- _Exercise goal_: Print, without alteration, the lines that extend from the one holding "intros [] s3 (f3 & D'" to the final line of the listing below.

- _Data for the task_:
>>>>>
Definition transaction (us : list (Z * (list Z → list Z))) : FM () :=
  begin_op cfg swtch ;;
  for_ us (λ w, update_block w.1 w.2) ;;
  end_op cfg swtch rw.

(** The contents and the header after some updates. *)
Definition updated (D : Z → list Z) (us : list (Z * (list Z → list Z))) : Z → list Z :=
  foldl (λ D w, put_block D (w.1, w.2 (D w.1))) D us.
Definition logged_blocks (us : list (Z * (list Z → list Z))) : list Z :=
  foldl (λ hs w, logging hs w.1) [] us.

Lemma logging_nodup hs n : NoDup hs → NoDup (logging hs n).
Proof.
  intros H. unfold logging. case_decide; [done|]. apply NoDup_app. split_and!; [done| |apply NoDup_singleton].
  intros x Hx ->%list_elem_of_singleton. done.
Qed.
Lemma logging_in hs n k : k ∈ logging hs n ↔ k ∈ hs ∨ k = n.
Proof. unfold logging. case_decide; rewrite ?elem_of_app, ?list_elem_of_singleton; naive_solver. Qed.
Lemma logging_length hs n : (length (logging hs n) <= S (length hs))%nat.
Proof. unfold logging. case_decide; rewrite ?length_app; cbn; lia. Qed.

Lemma logged_blocks_spec us :
  NoDup (logged_blocks us) ∧ (∀ k, k ∈ logged_blocks us ↔ k ∈ us.*1) ∧ (length (logged_blocks us) <= length us)%nat.
Proof.
  unfold logged_blocks. induction us as [|w us (IH1 & IH2 & IH3)] using rev_ind; cbn.
  - split_and!; [constructor|done|done].
  - rewrite foldl_app. cbn. split_and!; [by apply logging_nodup| |].
    + intros k. rewrite logging_in, IH2, fmap_app, elem_of_app. cbn. by rewrite list_elem_of_singleton.
    + rewrite length_app. cbn. pose proof (logging_length (foldl (λ hs w, logging hs w.1) [] us) w.1). lia.
Qed.

(** The log in memory while an operation runs. *)
Record in_tx (st : Z) (hs : list Z) (lg : log) : Prop := {
  tx_ok : log_ok dv st hs lg;
  tx_size : l_size lg = LOGSIZE;
  tx_out : l_outstanding lg = 1;
  tx_com : l_committing lg = 0
}.

Lemma update_block_spec m f s D st hs b g :
  at_fs m f s → m_held m = [] → cache f D ∅ (list_to_set hs) → in_tx st hs (fs_log f) →
  NoDup hs → Z.of_nat (length hs) < LOGSIZE - 1 → 0 <= b < 2 ^ 31 → (∀ k, k ∈ hs → 0 <= k < 2 ^ 31) →
  wp (update_block b g) (λ _ s', ∃ f', at_fs m f' s' ∧
    cache f' (put_block D (b, g (D b))) ∅ (list_to_set (logging hs b)) ∧ in_tx st (logging hs b) (fs_log f') ∧
    bufs_only (f <| fs_log := fs_log f' |>) f') s.
Proof.
  intros Hs Hm Hc [Hlg Hsz Hout Hcom] Hnd Hlen Hb Hr. unfold update_block. fs_step.
  wp_use (bread_spec J cfg swtch rw S0 u dv Hu); [done|done|done|done| |].
  { right. rewrite dom_empty_L, union_empty_l_L, size_list_to_set by done. change LOGSIZE with 30 in *. change NBUF with 30. lia. }
  intros i s1 (f1 & Hs1 & Hc1 & [B1 B2 B3 B4 B5]). eapply cache_ext in Hc1; [|apply (put_block_id D b)]. fs_step.
  wp_use (set_data_spec J S0 u dv); [done|done|apply lookup_insert_eq|]. intros [] s2 (f2 & Hs2 & Hc2 & [C1 C2 C3 C4 C5]).
  fs_step. wp_use log_write_spec; [done|done|done|apply lookup_insert_eq|by rewrite C2, B2|done|done|by rewrite C2, B2| |done|done|].
  { rewrite C2, B2. lia. }
  intros [] s3 (f3 & lg3 & Hs3 & Hc3 & Hlg3 & Hsz3 & Hout3 & Hcom3 & [E1 E2 E3 E4 E5]). cbn in *.
  wp_use (brelse_spec J cfg S0 u dv Hu); [done|done|done|apply lookup_insert_eq| |].
  { left. rewrite elem_of_list_to_set, logging_in. auto. }
  intros [] s4 (f4 & Hs4 & Hc4 & [F1 F2 F3 F4 F5]). rewrite delete_insert_id in Hc4 by done.
  exists f4. rewrite F2, E2. split_and!; [done|done| |].
  - split; [done|done|by rewrite Hout3, C2, B2|by rewrite Hcom3, C2, B2].
  - split; cbn; congruence.
Qed.

Lemma updates_spec m f s D st us :
  at_fs m f s → m_held m = [] → cache f D ∅ ∅ → in_tx st [] (fs_log f) →
  loggable st (logged_blocks us) → Z.of_nat (length us) < LOGSIZE →
  wp (for_ us (λ w, update_block w.1 w.2)) (λ _ s', ∃ f', at_fs m f' s' ∧
    cache f' (updated D us) ∅ (list_to_set (logged_blocks us)) ∧ in_tx st (logged_blocks us) (fs_log f') ∧
    bufs_only (f <| fs_log := fs_log f' |>) f') s.
Proof.
  intros Hs Hm Hc Htx Hla Hlen.
  eapply (wp_for _ _ (λ ws s, ∃ f', at_fs m f' s ∧
    cache f' (updated D ws) ∅ (list_to_set (logged_blocks ws)) ∧ in_tx st (logged_blocks ws) (fs_log f') ∧
    bufs_only (f <| fs_log := fs_log f' |>) f')); [by exists f| |done].
  intros ws [b g] rest s1 -> (f1 & Hs1 & Hc1 & Htx1 & [B1 B2 B3 B4 B5]).
  destruct (logged_blocks_spec ws) as (Hnd & Hin & Hl). destruct (logged_blocks_spec (ws ++ (b, g) :: rest)) as (_ & Hin' & _).
  destruct Hla as [_ _ _ Hrg]. rewrite length_app in Hlen. cbn in Hlen.
  assert (∀ k, k ∈ b :: logged_blocks ws → 0 <= k < 2 ^ 31) as Hr.
  { intros k Hk. apply Hrg, Hin'. rewrite fmap_app, elem_of_app. cbn. rewrite elem_of_cons.
    rewrite elem_of_cons, Hin in Hk. tauto. }
  eapply wp_mono; [eapply (update_block_spec m f1 _ _ st (logged_blocks ws) b g); try done; [lia| |]|].
  - apply Hr. by left.
  - intros k Hk. apply Hr. by right.
  - intros [] s2 (f2 & Hs2 & Hc2 & Htx2 & [C1 C2 C3 C4 C5]). exists f2. unfold updated, logged_blocks in *.
    rewrite !foldl_app. cbn in *. split_and!; [done|done|done|]. split; cbn; congruence.
Qed.

Lemma transaction_spec m f s st us :
  let D := dread (fs_disk f) in
  at_fs m f s → m_held m = [] → cache f D ∅ ∅ → log_ok dv st [] (fs_log f) → l_size (fs_log f) = LOGSIZE →
  l_outstanding (fs_log f) = 0 → l_committing (fs_log f) = 0 → loggable st (logged_blocks us) → us ≠ [] →
  Z.of_nat (length us) < LOGSIZE →
  wp (transaction us) (λ _ s', ∃ f' D', at_fs m f' s' ∧ cache f' D' ∅ ∅ ∧ log_ok dv st [] (fs_log f') ∧
    (∀ b, ¬ in_log st b → D' b = updated D us b) ∧
    wrote (f <| fs_log := fs_log f' |>) (commit_writes st (logged_blocks us) (updated D us)) f') s.
Proof.
  intros D Hs Hm Hc Hlg Hsz Hout Hcom Hla Hne Hlen. unfold transaction. fs_step.
  wp_use begin_op_spec; [done|done|done|rewrite (lg_n _ _ _ _ Hlg), Hout; by vm_compute|]. intros [] s1 Hs1. fs_step.
  wp_use updates_spec; [done|done|by eapply cache_same; [| |exact Hc]| |done|done|].
  { destruct Hlg. split; [by split|done|cbn; lia|done]. }
  intros [] s2 (f2 & Hs2 & Hc2 & [Htx1 Htx2 Htx3 Htx4] & [B1 B2 B3 B4 B5]). cbn in *.
  wp_use end_op_spec; [done|done|done|done|done| |done|done|].
  { destruct us as [|w us]; [done|]. intros E. destruct (logged_blocks_spec (w :: us)) as (_ & Hin & _).
    assert (w.1 ∈ logged_blocks (w :: us)) as Hw by (apply Hin; left). rewrite E in Hw. by apply elem_of_nil in Hw. }
  intros [] s3 (f3 & D' & Hs3 & Hc3 & HD3 & [Hlg3 _] & [W1 W2 W3 W4 W5 W6]). cbn in *. exists f3, D'. split_and!; try done.
  split; cbn; congruence.
Qed.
<<<<<
- _Answer to this exercise_:
  intros [] s3 (f3 & D' & Hs3 & Hc3 & HD3 & [Hlg3 _] & [W1 W2 W3 W4 W5 W6]). cbn in *. exists f3, D'. split_and!; try done.
  split; cbn; congruence.
Qed.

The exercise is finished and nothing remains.